Defendants move for summary judgement on Plaintiffs' second count, alleging violations of Minnesota Statutes §§ 181.14 and 181.171. These provisions govern employers' obligations of timeliness and fairness in paying wages and compensation to their workers. In this case, Plaintiffs allege that U.S. Bancorp violated the state statute when it refused to pay them for deals that had closed before Plaintiffs terminated their employment. Plaintiffs' claim hinges on when employees have "earned" commissions. Plaintiffs argue that they earned commissions on deals that closed before they voluntarily terminated their employment with U.S. Bancorp. Defendants respond by claiming that employees do not "earn" commissions until the date of actual distribution of compensation.

Plaintiffs rely on Minnesota Statutes § 181.145, which defines the phrase "[c]ommissions earned through the last day of employment" to include "commissions due for services or merchandise which have actually been delivered to and accepted by the customer by the final day of the sales persons's employment." Plaintiffs use § 181.145 to argue that U.S. Bancorp violated Minnesota Statutes § 181.14. However, the Minnesota Supreme Court has held that § 181.145 should not be used to determine commissions due to employees alleging violations of § 181.13. Holman v. CPT Corp., 457 N.W.2d 740, 742-43 (Minn. 1990) (holding that trial court erred in applying definition of commissions earned under § 181.145, a provision governing independent contractors, to interpret §§ 181.13 and 181.14). Instead, courts should look to the employment contract to determine commissions earned under § 181.14. Id. at 743.

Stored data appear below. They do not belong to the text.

(** A SYN for a node without a session for the sender. *)
Lemma syn_when_absent from me conv inc config w :
  os_local_addr = Ok me → u32_ok conv → w.(sessions) !! canonicalize from = None →
  let w' := (run (handle_incoming (encode_control Syn conv) from inc config) w).2 in
  connected w' from conv ∧ w'.(events) = w.(events) ++ [Connected from] ∧
  last_sent w' from (encode_control SynAck conv).
Proof.
  intros Hme Hu Hs. cbn zeta.
  rewrite (syn_creates_session (encode_control Syn conv) (to_le_bytes conv) from me);
    [|apply split_control|cbn; lia|done..].
  rewrite payload_conv_control by done. cbn [snd]. split_and!; [|done|by eexists _, _].
  exists w.(next). eexists. split; [apply lookup_insert_eq|].
  split; [apply lookup_insert_eq|done].
Qed.

(** A SYN with another conversation for a connected node: the session is
    replaced. *)
Lemma syn_when_connected from me mine theirs inc config w :
  os_local_addr = Ok me → u32_ok theirs → mine ≠ theirs →
  connected w from mine →
  let w' := (run (handle_incoming (encode_control Syn theirs) from inc config) w).2 in
  connected w' from theirs ∧
  w'.(events) = w.(events) ++ [PeerRestarted from; Connected from].
Proof.
  intros Hme Hu Hne (s & σ & Hs & Hσ & Hc & Hst & Hconv). cbn zeta.
  rewrite (syn_restarts_session (encode_control Syn theirs) (to_le_bytes theirs) from me)
    with (s := s) (σ := σ);
    [|apply split_control|cbn; lia|done..|rewrite payload_conv_control by done; congruence|done].
  rewrite payload_conv_control by done. cbn [snd]. split.
  - exists w.(next). eexists. split; [apply lookup_insert_eq|].
    split; [apply lookup_insert_eq|done].
  - cbn. by rewrite <- app_assoc.
Qed.
End Node.

Section Initiate.
Context {K : KcpLib} {L : @KcpLaws K} {os : Os}.
(** Reliable delivery, from the first [send] on. A, with no session, sends a
    message to B; the handshake is exchanged. From then on, whatever the
    applications send in either direction and however sends, arrivals,
    receives and ticks of the update tasks are interleaved: what B has received, with what waits in its
    queue, is what A has sent from the first message on, in order and exactly
    once, up to what is under way; and with nothing under way it is all of it.
    The same holds in the other direction. *)
Theorem messages_delivered meB data wA wB :
  os_local_addr (Os := osB) = Ok meB →
  wA.(sessions) !! canonicalize addrB = None → wB.(sessions) !! canonicalize addrA = None →
  wA.(pending) = [] → wB.(pending) = [] → wA.(cancelled) = false → wB.(cancelled) = false →
  kcp_small data →
  let x := run (KcpPeer.send (os := osA) a addrB data) wA in
  let wB1 := receive (os := osB) b addrA (sent_since wA x.2) wB in
  let wA2 := receive (os := osA) a addrB (sent_since wB wB1) x.2 in
  x.1 = Ok tt ∧
  ∀ xs l', trace step xs (MkLine wA2 wB1 (sent_since x.2 wA2) []) l' →
    delivered (data :: omap sent_by_a xs) (omap received_by_b xs) l'.(end_b).(pending) l'.(net_ab) ∧
    delivered (omap sent_by_b xs) (omap received_by_a xs) l'.(end_a).(pending) l'.(net_ba).
Proof.
  intros HmeB HsA HsB HpA HpB HcA HcB Hfit.
  destruct (opening_carries meB data wA wB HmeB HsA (or_introl HsB) HpA HpB HcA HcB Hfit) as [Hx Hc].
  cbv zeta. split; [exact Hx|]. intros xs l' Ht.
  exact (carries_delivered _ xs _ l' [data] [] Hc Ht).
Qed.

In this case, Plaintiffs do not contest the contractual provisions cited by Defendants and appended to their briefs, which read: "[p]articipants who voluntarily terminate their employment with U.S. Bancorp prior to the date of actual payment are ineligible for an award unless the payment of the award is approved by a direct report of the Chairman and Chief Executive Officer." (Holly Aff. Ex. F § VI(D).) Therefore, the record shows that Plaintiffs' contracts with U.S. Bancorp provide that they are ineligible for commissions if they voluntarily terminate their employment before the date of actual distribution of compensation. Therefore, no questions of fact remain on whether Defendants violated § 181.14.

D. Summary Judgment on Count Three

The heart of the lawsuit is Plaintiffs' ERISA claim. The parties dispute the appropriate deference that the Court should give to the plan administration committee's decision not to provide severance benefits to Plaintiffs. Generally, where an ERISA benefit plan grants discretionary authority to a plan administrator or plan administration committee, the decision of the committee is reviewed for an abuse of discretion. Firestone Tire Rubber Co. v. Bruch, 489 U.S. 101, 115 (1989). However, Plaintiffs urge the court to apply a lower standard pursuant to Woo v. Deluxe Corp., 144 F.3d 1157, 1160 (8th Cir. 1998). To receive the benefit of the less-deferential standard, Plaintiffs "must present material, probative evidence demonstrating that (1) a palpable conflict of interest or a serious procedural irregularity existed, which (2) caused a serious breach of the plan administrator's fiduciary duty to [them]." Id. When a conflict is found, the Court should apply a "sliding scale" approach in which "the evidence supporting the plan administrator's decision must increase in proportion to the seriousness of the conflict or procedural irregularity." Id. at 11. In this case, however, the Court need not locate the exact point on the sliding scale because even under a de novo review, the undisputed evidence establishes that Plaintiffs did not suffer a reduction in their compensation sufficient to satisfy the definition of "good reason" in the Severance Program.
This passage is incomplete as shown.